Diesem schönen und wichtigen Buch Dieter Isings über Leben und Werk des württembergischen Pfarrers Johann Christoph Blumhardt (1805 - 1880), das nun ja schon viele Monate auf dem Markt ist, darf man gerade auch dann im großen Blumhardt-Jubiläumsjahr 2005, in dem an mehreren Orten in besonderer Weise an Blumhardt erinnert wird, weite Verbreitung wünschen. Den, der es schrieb, kann man ohne Übertreibung den besten Kenner des älteren Blumhardts in der Gegenwart nennen. Dieter Ising legt diese Biographie vor als Frucht seiner weit über 20jährigen Beschäftigung mit dem Thema Johann Christoph Blumhardt. Insbesondere stellt das Buch auch eine Zusammenfassung dar der kürzlich ebenfalls im Vandenhoeck-Verlag erschienenen umfangreichen Briefausgabe (Johann Christoph Blumhardt: Gesammelte Werke, Hg. v. Gerhard Schäfer. Reihe III: Briefe. Hg. u. mit Anmerkungen versehen v.

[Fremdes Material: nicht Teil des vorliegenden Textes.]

Lemma sign_up_keeps_checks srv NEW db db' :
  checks_hold db = true → insert_into_auth_users srv NEW db = Ok db' →
  checks_hold db' = true.
Proof.
  rewrite !checks_hold_iff. intros Hm.
  unfold insert_into_auth_users. case_bool_decide; [done|].
  unfold handle_new_user. destruct (profile_row _ _) as [new|]; simpl; [|done].
  destruct (insert_as_owner _ _ _ _) as [rows|]; simpl; [|done].
  by intros [= <-].
Qed.

(** ** Runs *)

Lemma run_snoc ops op db :
  run (ops ++ [op]) db = commit (run ops db) (perform op (run ops db)).
Proof. unfold run. by rewrite foldl_app. Qed.

Lemma run_invariant (P : Db → Prop) :
  (∀ op db db', P db → perform op db = Ok db' → P db') →
  ∀ ops db, P db → P (run ops db).
Proof.
  intros Hstep ops db HP. induction ops as [|op ops IH] using rev_ind; [done|].
  rewrite run_snoc. destruct (perform op (run ops db)) as [db'|] eqn:Hop; [|done].
  by apply (Hstep op (run ops db)).
Qed.

(** X7. Whatever statements sessions send and whatever auth subjects are
    created, one after the other, each committed or rolled back: a
    database whose rows are distinct on every primary key and unique
    constraint stays so. *)
Theorem run_keeps_unique_keys (ops : list operation) (db : Db) :
  unique_keys db = true → unique_keys (run ops db) = true.
Proof.
  apply (run_invariant (λ db, unique_keys db = true)).
  intros [srv s st|srv NEW] d d' Hd Hop; simpl in Hop.
  - by apply (exec_keeps_unique_keys srv s st d).
  - by apply (sign_up_keeps_unique_keys srv NEW d).
Qed.

(** X8. Over any such run, a database in which every profile has its auth
    subject, every role assignment its profile and every enrollment its
    student and its course stays so: updates of keys and deletes leave no
    dangling reference. *)
Theorem run_keeps_references (ops : list operation) (db : Db) :
  referential_integrity db = true → referential_integrity (run ops db) = true.
Proof.
  apply (run_invariant (λ db, referential_integrity db = true)).
  intros [srv s st|srv NEW] d d' Hd Hop; simpl in Hop.
  - by apply (exec_keeps_references srv s st d).
  - by apply (sign_up_keeps_references srv NEW d).
Qed.

(** X9. Over any such run, if every stored enrollment has entry term 1 or
    2 then so has every enrollment stored afterwards. *)
Theorem run_keeps_terms (ops : list operation) (db : Db) :
  (∀ m, m ∈ matriculas db → Matricula.semestre_ingresso m ∈ [1%Z; 2%Z]) →
  ∀ m, m ∈ matriculas (run ops db) →
       Matricula.semestre_ingresso m ∈ [1%Z; 2%Z].
Proof.
  rewrite <- !checks_hold_iff.
  apply (run_invariant (λ db, checks_hold db = true)).
  intros [srv s st|srv NEW] d d' Hd Hop; simpl in Hop.
  - by apply (exec_keeps_checks srv s st d).
  - by apply (sign_up_keeps_checks srv NEW d).
Qed.

Lemma run_keeps_unique_keys_witness :
  unique_keys Sample.db = true
  ∧ unique_keys (run Sample.busy_day Sample.db) = true.
Proof.
  assert (unique_keys Sample.db = true) as Hdb by (vm_compute; reflexivity).
  split; [exact Hdb|]. exact (run_keeps_unique_keys Sample.busy_day Sample.db Hdb).
Defined.

Lemma run_keeps_references_witness :
  referential_integrity Sample.db = true
  ∧ referential_integrity (run Sample.busy_day Sample.db) = true.
Proof.
  assert (referential_integrity Sample.db = true) as Hdb
    by (vm_compute; reflexivity).
  split; [exact Hdb|]. exact (run_keeps_references Sample.busy_day Sample.db Hdb).
Defined.

Lemma run_keeps_terms_witness :
  (∀ m, m ∈ matriculas Sample.db → Matricula.semestre_ingresso m ∈ [1%Z; 2%Z])
  ∧ ∀ m, m ∈ matriculas (run Sample.busy_day Sample.db) →
         Matricula.semestre_ingresso m ∈ [1%Z; 2%Z].
Proof.
  assert (∀ m, m ∈ matriculas Sample.db →
               Matricula.semestre_ingresso m ∈ [1%Z; 2%Z]) as Hdb.
  { intros m Hm. apply list_elem_of_singleton in Hm. rewrite Hm.
    apply list_elem_of_here. }
  split; [exact Hdb|]. exact (run_keeps_terms Sample.busy_day Sample.db Hdb).
Defined.

(** ** Becoming an admin *)

Lemma exec_without_admin srv s st db db' :
  no_admin db → exec srv s st db = Ok db' →
  ∀ r, r ∈ user_roles db' → r ∈ user_roles db.
Proof.
  intros Hna Hex. specialize (Hna (auth_uid s)).
  destruct st; simpl in Hex;
    try (by destruct (profile_row srv v));
    try (destruct (insert_row _ _ _ _ _) as [rows|] eqn:Hins; simpl in Hex; [|done]);
    try (destruct (update_rows _ _ _ _ _ _ _) as [rows|] eqn:Hup;
         simpl in Hex; [|done]);
    try (destruct (no_orphans _ _ _ _) as [[]|]; simpl in Hex; [|done]);
    injection Hex as <-; simpl; try done.
  - intros r [_ Hin]%list_elem_of_filter. done.
  - unfold insert_row in Hins.
    change (td_policies user_roles_def) with user_roles_policies in Hins.
    by rewrite (proj2 (user_roles_writes_need_admin db s Hna INSERT _
                         ltac:(done))) in Hins.
  - rewrite update_rows_untargeted in Hup; [by injection Hup as <-|].
    intros r. by apply user_roles_writes_need_admin.
  - intros r Hin%elem_of_kept_rows. done.
Qed.

(** X10. Where nobody holds the admin role, nothing that sessions send and
    no creation of an auth subject gives it to anybody: the role
    assignments after any run are among those before it.  The first admin
    has to be made with the privileges of the table owner. *)
Theorem nobody_becomes_admin (ops : list operation) (db : Db) :
  no_admin db →
  no_admin (run ops db)
  ∧ ∀ r, r ∈ user_roles (run ops db) → r ∈ user_roles db.
Proof.
  intros Hna.
  apply (run_invariant
           (λ d, no_admin d ∧ ∀ r, r ∈ user_roles d → r ∈ user_roles db));
    [|done].
  intros op d d' [Hd Hsub] Hop.
  assert (∀ r, r ∈ user_roles d' → r ∈ user_roles d) as Hstep.
  { destruct op as [srv s st|srv NEW]; simpl in Hop.
    - by apply (exec_without_admin srv s st d).
    - unfold insert_into_auth_users in Hop. case_bool_decide; [done|].
      unfold handle_new_user in Hop.
      destruct (profile_row _ _) as [new|]; simpl in Hop; [|done].
      destruct (insert_as_owner _ _ _ _) as [rows|]; simpl in Hop; [|done].
      by injection Hop as <-. }
  split; [|intros r Hr; by apply Hsub, Hstep].
  intros u. apply not_true_iff_false. intros (row & Hrow & -> & Hrole)%has_role_true.
  specialize (Hd (Some (UserRole.user_id row))).
  apply not_true_iff_false in Hd. apply Hd, has_role_true.
  exists row. split; [by apply Hstep|done].
Qed.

Dieter Ising 1-7. Göttingen 1993 - 2001; im folgenden GW).
Schon in den Anmerkungsbändchen der Briefausgabe (GW III 2, 4 u. 6) hatte Ising die einzelnen biographischen Abschnitte im Leben und Wirken des älteren Blumhardt in mehreren Großabschnitten in eigener Schilderung auf überzeugende Weise zusammengefasst. Inhaltiich und von der Form her ähnlich geht er hier in der Biographie bei seiner Darstellung von Blumhardts Leben vor, die genannten Abschnitte aus der Briefausgabe aufgreifend und erweiternd.

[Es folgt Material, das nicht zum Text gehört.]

Lemma runs_plot_trace w phi h h' (tr : list (event R Mat)) :
  runs (plot w phi) h tt h' tr → ∃ args, tr = [Call "plot_isolines" args].
Proof.
  unfold plot. intros Hr.
  run_step Hr as a Ha. run_step Hr as v Hv. run_step Hr as ? Hc.
  run_prim. run_inv_reads. eauto.
Qed.

(** What [calc_p] passes to [vol_balance] and to the solver. *)
Lemma calc_p_call_sites p uvwf rho dt dxyz obst h h' tr :
  runs (calc_p p uvwf rho dt dxyz obst) h tt h' tr →
  ∃ pv uvwf_v d b A,
    floats h !! val p = Some pv ∧
    runs (Mat := Mat) (view3 uvwf) h uvwf_v h [] ∧
    runs (Mat := Mat) (load3 dxyz) h d h [] ∧
    np.ravel (vol_balance uvwf_v d (np.zeros (shape pv))) (np.prod (shape pv)) = Ret b ∧
    calls_of "bicgstab" tr = [Call "bicgstab" [AMat A; AVec b; AScalar TOL]] ∧
    calls_of "vol_balance" tr =
      [Call "vol_balance" [AFields uvwf; ARefs dxyz; ATmp (np.zeros (shape pv))]].
Proof.
  intros Hr. apply calc_p_runs in Hr
    as (pv & p_view & rho_a & d & ob0 & uvwf_v & err & b & sol & ob' & h2 & tr_mask &
        Hpv & _ & _ & Hd & _ & Huv & _ & Hb & _ & _ & Hmask & _ & ->).
  exists pv, uvwf_v, d, b. eexists. split_and!; try done.
  - destruct (np.any ob').
    + destruct Hmask as (z & ? & _ & _ & _ & ->). reflexivity.
    + destruct Hmask as (_ & ->). reflexivity.
  - destruct (np.any ob').
    + destruct Hmask as (z & ? & _ & _ & _ & ->). reflexivity.
    + destruct Hmask as (_ & ->). reflexivity.
Qed.

(** C2: the right-hand side of the system that [calc_p] solves is the
    volume balance of the face velocities computed with an all-zero mask, and
    the right-hand side that [create_matrix] returns is not used (with any
    other one the call is the same); the check after the corrections in the
    time step calls [vol_balance] with the obstacle mask itself.  The two
    calls of a time step have the same velocities and spacings and differ in
    the mask. *)
Theorem vol_balance_call_sites :
  (∀ p uvwf rho dt dxyz obst h h' tr,
     runs (calc_p p uvwf rho dt dxyz obst) h tt h' tr →
     ∃ pv uvwf_v d b A,
       floats h !! val p = Some pv ∧
       runs (Mat := Mat) (view3 uvwf) h uvwf_v h [] ∧
       runs (Mat := Mat) (load3 dxyz) h d h [] ∧
       np.ravel (vol_balance uvwf_v d (np.zeros (shape pv))) (np.prod (shape pv))
         = Ret b ∧
       calls_of "bicgstab" tr = [Call "bicgstab" [AMat A; AVec b; AScalar TOL]]) ∧
  (∀ rhs p uvwf rho dt dxyz obst h,
     calc_p (Discretization0 := with_rhs D rhs) p uvwf rho dt dxyz obst h =
     calc_p (Discretization0 := D) p uvwf rho dt dxyz obst h) ∧
  (∀ w ts h h' tr,
     runs (obstacles_step w ts) h tt h' tr →
     ∃ rc_p,
       calls_of "vol_balance" tr =
         [Call "vol_balance"
            [AFields (uf w, vf w, wf w); ARefs (dx w, dy w, dz w); ATmp (np.zeros rc_p)];
          Call "vol_balance"
            [AFields (uf w, vf w, wf w); ARefs (dx w, dy w, dz w); ARef (obst w)]]).
Proof.
  split_and!.
  - intros p uvwf rho dt dxyz obst h h' tr Hr.
    apply calc_p_call_sites in Hr as (pv & uvwf_v & d & b & A & ? & ? & ? & ? & ? & _).
    by exists pv, uvwf_v, d, b, A.
  - intros. by apply calc_p_discards_rhs.
  - intros w ts h h' tr Hr. unfold obstacles_step in Hr.
    run_step Hr as ? Hpr. run_step Hr as ? H1. run_step Hr as ? H2. run_step Hr as ? H3.
    run_step Hr as ? Hmom. run_step Hr as ? Hpc at h4 t4.
    run_step Hr as ? Hc1. run_step Hr as ? Hc2. run_step Hr as ? Hdiag at h7 t7.
    repeat match goal with u : unit |- _ => destruct u end.
    apply runs_emit in Hpr as (-> & ->).
    apply runs_store_old in H1 as (? & ? & ? & _ & _ & _ & -> & ->).
    apply runs_store_old in H2 as (? & ? & ? & _ & _ & _ & -> & ->).
    apply runs_store_old in H3 as (? & ? & ? & _ & _ & _ & -> & ->).
    unfold momentum in Hmom. apply runs_extern in Hmom as (_ & ->).
    apply runs_pressure_call in Hpc as (tr_p & Hp & ->).
    apply calc_p_call_sites in Hp as (pv & _ & _ & _ & _ & _ & _ & _ & _ & _ & Hvb).
    apply runs_correct in Hc1 as (_ & ->). apply runs_correct in Hc2 as (_ & ->).
    apply runs_diagnostics in Hdiag as (_ & ? & ? & ? & ? & ? & _ & _ & _ & _ & _ & ->).
    assert (Hv : ∀ tv : list (event R Mat), runs (if decide (ts mod 20 = 0) then plot w (val (p w)) else ret tt)
                         h7 tt h' tv → calls_of "vol_balance" tv = []).
    { intros tv Hq. destruct (decide (ts mod 20 = 0)).
      - apply runs_plot_trace in Hq as (args & ->). reflexivity.
      - by apply runs_ret in Hq as (_ & _ & ->). }
    exists (shape pv).
    rewrite !calls_of_app. rewrite (Hv _ Hr).
    cbn [calls_of List.filter String.eqb Ascii.eqb Bool.eqb app].
    fold (calls_of "vol_balance" tr_p). rewrite Hvb. reflexivity.
Qed.

End call_sites.

(** ** The stand-ins keep the contracts *)

Section standin_contracts.
Context {R : Type} `{Num R}.

Lemma close_side_modifies {Mat} ls (f : unknown) d :
  Bnd.val (bnd f d) ∈ ls → modifies ls (close_side (R := R) (Mat := Mat) f d).
Proof. intros Hin. unfold close_side. frame. by apply modifies_store. Qed.

Lemma adj_n_bnds_spec_modifies {Mat} (f : unknown) :
  modifies (bnd_vals f) (adj_n_bnds_spec (R := R) (Mat := Mat) f).
Proof.
  unfold adj_n_bnds_spec, bnd_vals, Compass.all.
  frame_using ltac:(apply close_side_modifies; simpl; set_solver).
Qed.

Lemma as_step_writes_within {Mat} ls (m : M R Mat unit) :
  modifies ls m → writes_within ls (as_step m).
Proof. intros Hm h. apply Hm. Qed.

Lemma standin_adj :
  adj_n_bnds_writes_boundaries (Discretization0 := Standin.discretization (R := R)).
Proof. intros f. apply as_step_writes_within, adj_n_bnds_spec_modifies. Qed.

Lemma standin_zero :
  obst_zero_val_as_specified (Discretization0 := Standin.discretization (R := R)).
Proof. by intros ps v o. Qed.

Lemma standin_transport :
  transport_writes_values (Discretization0 := Standin.discretization (R := R)).
Proof. split_and!; intros; intros h; apply same_outside_refl. Qed.

End standin_contracts.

Wie bei der von Ising besorgten Edition der genannten Briefbände zu Johann Christoph Blumhardt merkt man auch dieser Lebensbeschreibung an, dass das Buch „mit Herzblut“ geschrieben ist: mit viel Engagement und dem Bemühen, mit Blumhardt ins Gespräch zu kommen, seine Glaubenserfahrungen für heutigen Glauben ins Gespräch zu bringen und als Anstoß verständlich zu machen und auch von Blumhardt zu lernen. Ising selbst schreibt treffend, dass man sein Buch „am Schreibtisch wie auf dem Sofa lesen kann“ (13), was einschließt, dass wissenschaftlich Interessierte, die sich über eine Gestalt der Kirchen- und Theologiegeschichte gründlich informieren wollen, bei der Lektüre ebenso zu ihrem Recht kommen, wie theologisch nicht so ambitionierte Leserinnen und Leser.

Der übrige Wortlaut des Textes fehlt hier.